Facebook’s crypto plan could disrupt remittance market

Andy Uhler Jun 19, 2019
Facebook is leaping into the world of cryptocurrency with its own digital money, designed to let people save, send or spend money as easily as firing off text messages. BRENDAN SMIALOWSKI/AFP/Getty Images

Facebook has lined up several big partners including Visa, Mastercard and Paypal to build a new e-commerce platform based on its just-announced Libra cryptocurrency.

One area where Libra could have a big impact? Remittances, where people send money to their families in other countries.

The World Bank says the amount of payments sent to low- and middle-income countries reached a record high in 2018.

The price of sending money to relatives abroad has come down as apps like Xoom enter the payments market. But Facebook says sending money over its network will cost next to nothing.

“Reducing the cost by one percent of remittances will increase GDP of certain remittance-heavy countries by a significant amount,” said Adam Hayes, who studies economic sociology at the University of Wisconsin.

Almost one fifth of Honduras’s GDP, for example, comes from remittances. Getting rid of fees means more money can make it to Tegucigalpa, the nation’s capital.

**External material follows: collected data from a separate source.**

Lemma squeeze_id repl l : Forall (λ c, p c = false) l → squeeze p repl l = l.
Proof. induction 1 as [|c l Hc Hl IH]; [done|]. cbn [squeeze]. by rewrite Hc, IH. Qed.

Lemma squeeze_Forall (q : ascii → Prop) d l :
  q d → (∀ c, p c = false → q c) → Forall q (squeeze p [d] l).
Proof.
  intros Hd Hq. induction l as [|c l IH]; [constructor|]. cbn [squeeze].
  destruct (p c) eqn:Hc; [|by constructor; auto].
  destruct l as [|e l]; [by repeat constructor|]. destruct (p e); [done|]. by constructor.
Qed.

Lemma squeeze_length d l : length (squeeze p [d] l) ≤ length l.
Proof.
  induction l as [|c l IH]; [done|]. cbn [squeeze]. destruct (p c); simpl; [|lia].
  destruct l as [|e l]; simpl; [lia|]. simpl in IH. destruct (p e); simpl in *; lia.
Qed.

Lemma squeeze_nil d l : squeeze p [d] l = [] → l = [].
Proof.
  induction l as [|c l IH]; [done|]. cbn [squeeze]. destruct (p c); [|done].
  destruct l as [|e l]; [done|]. destruct (p e); [|done].
  by intros ?%IH.
Qed.

Lemma squeeze_head d l c :
  head (squeeze p [d] l) = Some c → (∀ e, head l = Some e → p e = false) → head l = Some c.
Proof.
  destruct l as [|e l]; [done|]. intros H Hp. cbn [squeeze] in H.
  by rewrite (Hp e) in H.
Qed.

Lemma squeeze_cons_app repl a l :
  l ≠ [] → ∃ w, squeeze p repl (a :: l) = w ++ squeeze p repl l.
Proof.
  destruct l as [|e l]; [done|]. intros _.
  exists (if p a then if p e then [] else repl else [a]).
  change (squeeze p repl (a :: e :: l)) with
    (if p a then if p e then squeeze p repl (e :: l) else repl ++ squeeze p repl (e :: l)
     else a :: squeeze p repl (e :: l)).
  by destruct (p a), (p e).
Qed.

If Facebook is successful, remittance industry mainstays like MoneyGram and Western Union could suffer. They charge, on average, 7% of the amount being sent.

But according to Jason Deleeuw, senior research analyst with Piper Jaffray, it’s going to take Facebook a while to be in a position to compete.

“You have to build the digital capabilities and then you have to change human behavior, and the second part is usually what takes longer,” he said.